I agree with Natobasso (make it a PDF), but try taking it one more step.  As I see in your first post it is a converted PM file brought into ID.  Do you have PM in Classic on this 'problem' Mac?  Have you tried printing directly out of PM to the printer?  How did you save the PM file?  I'd be willing to bet that the problem file also has a graphic or two probably scanned in. Plz reply I'm interested to see if you can get this to work.
Chris


----------



## johnawine (Jul 12, 2005)

Thank you for your suggestions.

I have a meeting with our IT folks to discuss other 'mac' issues we are experiencing being part of a Windows environment and I'll bring the printer items up as well.

We 'need' to be able to print from the native files as we tend to send the artwork to print houses for our manuals. A PDF works extremely well, but does not always render exactly as the native file.

PM is running in the classic mode.  I just opened the PMD file in ID.

I believe the main issue with the printing IS related to a graphic.  Most of our files are EPS files originally created in Illustrator.  The images are placed into the PMD (ID) and I'm thinking one (or more) of the images is rendering at a strange resolution or has invalid printer specs that create the error.

I did pull a problem file into ID2 from ID and was able to print the native file then.


----------



## biff1of1 (Jul 13, 2005)

It sounds like you made headway.  Try saving the EPS as Pict or some other type, that may solve that.   

Rethink this. If you are finaling the docs for your for your print house take a look at Acrobat 7 Pro.  It looks to be a great product.  After you've reviewed it I think you'll understand the benefit of it.   You really won't 'need' native. If it doesn't render as the original go back and review the original there's where the problem exists. (hmmm) Maybe you will also simutaneously find the image printing problem at the same time at the same source.

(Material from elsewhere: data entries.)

(* ===== verification/WgControl.v ===== *)
(** The live WireGuard interface (internal/wireguard/controller.go): the update of the
    endpoint of its one peer, and what is observed of it.  The wg command is what the host
    makes of its arguments; the age in seconds, which is only shown, is left out. *)

From S2P Require Import Prelude GoStrings GoTime Netip GoPath GoText Routing.
From Stdlib Require Import Ascii String.
Local Open Scope string_scope.
Local Open Scope Z_scope.
Local Open Scope host_scope.
Abbreviation length := List.length.

Definition interface_char (c : ascii) : bool := is_alnum c || one_of "_.-" c.
Definition interfaceName : string → bool := matches_head_tail interface_char interface_char 0 14.
Definition validPublicKey (raw : string) : bool :=
  match b64_decode raw with Some l => (length l =? 32)%nat | None => false end.

Record Observation := mkObserved {
  Interface_ : string; Available : bool; Healthy : bool; PeerCount : Z; EndpointCount : Z;
  LatestHandshake : option time; Reason : string
}.

(** The handshakes and the endpoints that wg lists, a key and a value on each line. *)
Definition keyed (line : string) : option (string * string) :=
  match fields line with [k; v] => if validPublicKey k then Some (k, v) else None | _ => None end.
Definition keyed_lines (s : string) : list (string * string) := omap keyed (split_string lf s).
Definition latest_of (l : list (string * string)) : Z :=
  foldl (λ latest x, match Atoi x.2 with Some v => Z.max latest v | None => latest end) 0 l.
Definition endpoint_count (l : list (string * string)) : Z :=
  Z.of_nat (length (List.filter (λ x, negb (String.eqb x.2 "(none)")) l)).

Section controller.
Context {W : Type} (exec : list string → W → option string * W).
Abbreviation HM := (M W).

Definition wg (args : list string) : HM string := host_command (exec args) (Errorf "WireGuard command failed" []).

Definition SetEndpoint (iface address : string) (port : Z) : HM bool :=
  require (interfaceName iface) (Errorf "invalid WireGuard interface" []) ;;
  ip <- lift_option (ParseAddr address) (Errorf "invalid WireGuard endpoint" []) ;;
  require (negb (IsUnspecified ip || IsMulticast ip || (port <? 1) || (65535 <? port))) (Errorf "invalid WireGuard endpoint" []) ;;
  peersOutput <- wg ["show"; iface; "peers"] ;;
  match fields peersOutput with
  | [peer] =>
      require (validPublicKey peer)
        (Errorf "endpoint refresh requires exactly one valid WireGuard peer, got %d" [ArgN 1]) ;;
      let desired := JoinHostPort (addr_String ip) (pretty port) in
      endpointsOutput <- wg ["show"; iface; "endpoints"] ;;
      if bool_decide (fields endpointsOutput = [peer; desired]) then ret false
      else wg ["set"; iface; "peer"; peer; "endpoint"; desired] ;; ret true
  | peers => throw (Errorf "endpoint refresh requires exactly one valid WireGuard peer, got %d" [ArgN (N.of_nat (length peers))])
  end.

Definition health (now : time) (healthyWithin : Z) (iface : string) (peers endpoints : list (string * string)) : Observation :=
  let count := Z.of_nat (length peers) in
  let latest := latest_of peers in
  if latest =? 0 then mkObserved iface true false count (endpoint_count endpoints) None "no completed handshake"
  else
    let timestamp := unix_time latest in
    let age := Z.max 0 (duration_sub now timestamp) in
    let within := if healthyWithin <=? 0 then 180 * second else healthyWithin in
    let healthy := (0 <? count) && (age <=? within) in
    mkObserved iface true healthy count (endpoint_count endpoints) (Some timestamp)
      (if healthy then "" else "latest handshake is stale").
Definition Observe (now : time) (iface : string) (healthyWithin : Z) : HM Observation :=
  let nothing reason := mkObserved iface false false 0 0 None reason in
  if negb (interfaceName iface) then ret (nothing "invalid configured interface")
  else
    peersOutput <- try_ (wg ["show"; iface; "latest-handshakes"]) ;;
    match peersOutput with
    | inl _ => ret (nothing "interface unavailable")
    | inr peers =>
        endpointsOutput <- try_ (wg ["show"; iface; "endpoints"]) ;;
        ret (health now healthyWithin iface (keyed_lines peers)
               (match endpointsOutput with inl _ => [] | inr s => keyed_lines s end))
    end.

(** What [wg show] lists is not changed by listing it. *)
Hypothesis show_only : ∀ args w a w', exec ("show" :: args) w = (a, w') → w' = w.
Lemma safe_show (I : W → Prop) args (P : string → W → Prop) w : I w →
  (∀ s, exec ("show" :: args) w = (Some s, w) → P s w) → safe I (wg ("show" :: args)) P w.
Proof.
  intros HI HP. apply safe_host_command; [done|]. intros a w' E. pose proof (show_only _ _ _ _ E) as ->. split; [done|]. intros s ->. by apply HP.
Qed.

(** The one change: the endpoint of the only peer becomes the address asked for. *)
Definition endpoint_set (iface address : string) (port : Z) (w w' : W) : Prop := ∃ ip peers peer a,
  ParseAddr address = Some ip ∧ 1 <= port <= 65535 ∧ exec ["show"; iface; "peers"] w = (Some peers, w) ∧ fields peers = [peer] ∧
  validPublicKey peer = true ∧ exec ["set"; iface; "peer"; peer; "endpoint"; JoinHostPort (addr_String ip) (pretty port)] w = (a, w').

(** Whatever fails, SetEndpoint changes nothing but the endpoint of the only peer; when it
    answers that nothing changed nothing did. *)
Theorem SetEndpoint_confined iface address port o w :
  let r := SetEndpoint iface address port o w in
  (final r = w ∨ endpoint_set iface address port w (final r)) ∧ (result r = Ret false → final r = w).
Proof.
  assert (safe (λ w', w' = w ∨ endpoint_set iface address port w w') (SetEndpoint iface address port) (λ b w', b = false → w' = w) w) as Hs.
  2: { destruct (Hs o) as [H1 H2]. cbv zeta. split; [exact H1|]. intros Hr. rewrite Hr in H2. by apply H2. }
  unfold SetEndpoint. set (I := λ w', w' = w ∨ endpoint_set iface address port w w'). assert (HI : I w) by by left.
  apply safe_bind, safe_require; [done|]. intros _. apply safe_bind, safe_lift_option; [done|]. intros ip Hip.
  apply safe_bind, safe_require; [done|]. intros Hport. apply safe_bind, safe_show; [done|]. intros peersOutput Ep.
  destruct (fields peersOutput) as [|peer [|]] eqn:Ef; [by apply safe_throw| |by apply safe_throw].
  apply safe_bind, safe_require; [done|]. intros Hk. apply safe_bind, safe_show; [done|]. intros endpointsOutput _.
  case_bool_decide; [by apply safe_ret|]. apply safe_bind, safe_host_command; [done|]. intros a w' E.
  assert (I w') as HI'.
  { right. rewrite negb_true_iff, !orb_false_iff, !Z.ltb_ge in Hport. exists ip, peersOutput, peer, a. intuition. }
  split; [done|]. intros s _. by apply safe_ret.
Qed.
End controller.

(** ** A sample: one peer whose endpoint moves *)

Definition sample_peer : string := WgConfig.Sample.key 2.
Definition sample_wg (args : list string) (endpoint : string) : option string * string :=
  if bool_decide (args = ["show"; "wg0"; "peers"]) then (Some (sample_peer +:+ of_chars [lf]), endpoint)
  else if bool_decide (args = ["show"; "wg0"; "endpoints"]) then (Some (sample_peer +:+ of_chars [ascii_of_nat 9] +:+ endpoint +:+ of_chars [lf]), endpoint)
  else if bool_decide (take 5 args = ["set"; "wg0"; "peer"; sample_peer; "endpoint"]) then (Some "", default "" (args !! 5%nat))
  else (None, endpoint).
Example endpoint_moves :
  SetEndpoint sample_wg "wg0" "198.51.100.9" 51820 [] "203.0.113.9:51820" = (Ret true, [], "198.51.100.9:51820") ∧
  SetEndpoint sample_wg "wg0" "198.51.100.9" 51820 [] "198.51.100.9:51820" = (Ret false, [], "198.51.100.9:51820").
Proof. vm_compute. done. Qed.
Lemma SetEndpoint_confined_witness : endpoint_set sample_wg "wg0" "198.51.100.9" 51820 "203.0.113.9:51820" "198.51.100.9:51820".
Proof.
  assert (∀ args w a w', sample_wg ("show" :: args) w = (a, w') → w' = w) as Hshow.
  { intros args w a w'. unfold sample_wg. repeat case_bool_decide; by intros [= <- <-]. }
  destruct (SetEndpoint_confined sample_wg Hshow "wg0" "198.51.100.9" 51820 [] "203.0.113.9:51820") as [[E|E] _]; [|exact E].
  vm_compute in E. discriminate.
Defined.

As a Mac user in a 'Windows enviornment' there really shouldn't be issues.  You might suggest they get online here, as you have.

Good luck, Chris


----------



## Natobasso (Jul 13, 2005)

Tell your IT crew to connect you to the printers via their pc print server network if they can. Then you can avoid the printing via IP and probably solve your "memory" issues when printing with InDesign


----------